*Provided entries*
(* ===== verification/NvmCoreInv.v ===== *)
(** * The LightNVM core: LUNs, channels and the maps of targets

    A range of LUNs is well placed if it lies within a channel or consists of whole channels.
    For such ranges the map of a target shifts all its LUNs alike, and the map of the drive
    undoes it.  [inv] says that the LUNs taken are those of the targets, each of them taken by
    one, and that the map of the drive is right for all of them. *)

From stdpp Require Import strings.
From S2P Require Import Prelude Bitmap RingBuffer PblkAddr NvmCore.

Open Scope Z_scope.

(** ** Intervals of a list *)

(** [l'] is [l] with [v] in the [n] places from [i] on. *)
Definition painted {A} (l l' : list A) (i n : nat) (v : A) : Prop :=
  length l' = length l ∧ ∀ x, l' !! x = if decide (i ≤ x < i + n)%nat then Some v else l !! x.

Lemma painted_0 {A} (l : list A) i v : painted l l i 0 v.
Proof. split; [done|]. intros x. rewrite decide_False by lia. done. Qed.

(** One place more, at the front or at the end. *)
Lemma painted_front {A} (l l' : list A) i n v :
  (i < length l)%nat → painted (<[i := v]> l) l' (S i) n v → painted l l' i (S n) v.
Proof.
  intros Hi [Hl H]. rewrite length_insert in Hl. split; [done|]. intros x. rewrite H.
  destruct (decide (x = i)) as [->|].
  - rewrite decide_False, decide_True by lia. by apply list_lookup_insert_eq.
  - rewrite list_lookup_insert_ne by done. repeat case_decide; done || lia.
Qed.

Lemma painted_end {A} (l l' : list A) i n v :
  (i + n < length l)%nat → painted (<[(i + n)%nat := v]> l) l' i n v → painted l l' i (S n) v.
Proof.
  intros Hi [Hl H]. rewrite length_insert in Hl. split; [done|]. intros x. rewrite H.
  destruct (decide (x = i + n)%nat) as [->|].
  - rewrite decide_False, decide_True by lia. by apply list_lookup_insert_eq.
  - rewrite list_lookup_insert_ne by done. repeat case_decide; done || lia.
Qed.

(** Painting back what was there. *)
Lemma painted_back {A} (l l1 l2 : list A) i n u v :
  painted l l1 i n u → painted l1 l2 i n v → (∀ x, (i ≤ x < i + n)%nat → l !! x = Some v) → l2 = l.
Proof.
  intros [_ H1] [_ H2] H. apply list_eq. intros x. rewrite H2, H1. repeat case_decide; [|done]. by rewrite H.
Qed.

Lemma painted_app {A} (l l1 l2 : list A) i n1 n2 v :
  painted l l1 i n1 v → painted l1 l2 (i + n1) n2 v → painted l l2 i (n1 + n2) v.
Proof.
  intros [L1 H1] [L2 H2]. split; [congruence|]. intros x. rewrite H2, H1. repeat case_decide; done || lia.
Qed.

(** ** Bits of the map of LUNs *)

Lemma test_and_clear_spec b k x :
  b !! k = Some x → test_and_clear_bit b (Z.of_nat k) = Some (x, <[k := false]> b).
Proof.
  intros H. pose proof (lookup_lt_Some _ _ _ H). unfold test_and_clear_bit.
  assert (E : rd b (Z.of_nat k) = Some x) by (apply rd_Some; rewrite Nat2Z.id; split; [lia|done]).
  rewrite E, wr_in_range by lia. cbn [mbind option_bind]. by rewrite Nat2Z.id.
Qed.

Lemma reserve_spec n m i :
  (i + n ≤ length m)%nat →
  (∃ m', reserve_loop n m (Z.of_nat i) = Some (m', None) ∧ (∀ x, (i ≤ x < i + n)%nat → m !! x = Some false) ∧
     painted m m' i n true) ∨
  (∃ m' j, reserve_loop n m (Z.of_nat i) = Some (m', Some (Z.of_nat j)) ∧ (i ≤ j < i + n)%nat ∧ m !! j = Some true ∧
     (∀ x, (i ≤ x < j)%nat → m !! x = Some false) ∧ painted m m' i (j - i) true).
Proof.
  revert m i. induction n as [|n IH]; intros m i Hn; cbn [reserve_loop].
  { left. exists m. split; [done|]. split; [lia|]. apply painted_0. }
  destruct (lookup_lt_is_Some_2 m i) as [v Hv]; [lia|]. rewrite (test_and_set_spec m i v) by done. cbn [mbind option_bind].
  destruct v.
  - right. exists (<[i := true]> m), i. split; [done|]. split; [lia|]. split; [done|]. split; [lia|].
    rewrite list_insert_id, Nat.sub_diag by done. apply painted_0.
  - replace (Z.of_nat i + 1) with (Z.of_nat (S i)) by lia.
    destruct (IH (<[i := true]> m) (S i)) as [(m' & E & H1 & H2)|(m' & j & E & H1 & H2 & H3 & H4)];
      [rewrite length_insert; lia|left|right].
    + exists m'. split; [done|]. split; [|apply painted_front; [lia|done]].
      intros x Hx. destruct (decide (x = i)) as [->|]; [done|]. rewrite <- (H1 x) by lia. by rewrite list_lookup_insert_ne.
    + exists m', j. split; [done|]. split; [lia|]. rewrite list_lookup_insert_ne in H2 by lia. split; [done|]. split.
      * intros x Hx. destruct (decide (x = i)) as [->|]; [done|]. rewrite <- (H3 x) by lia. by rewrite list_lookup_insert_ne.
      * replace (j - i)%nat with (S (j - S i)) by lia. apply painted_front; [lia|done].
Qed.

*Work task*
Show all lines from the data above in which the word "channels" appears.

*Solution for this problem*
(** * The LightNVM core: LUNs, channels and the maps of targets
    A range of LUNs is well placed if it lies within a channel or consists of whole channels.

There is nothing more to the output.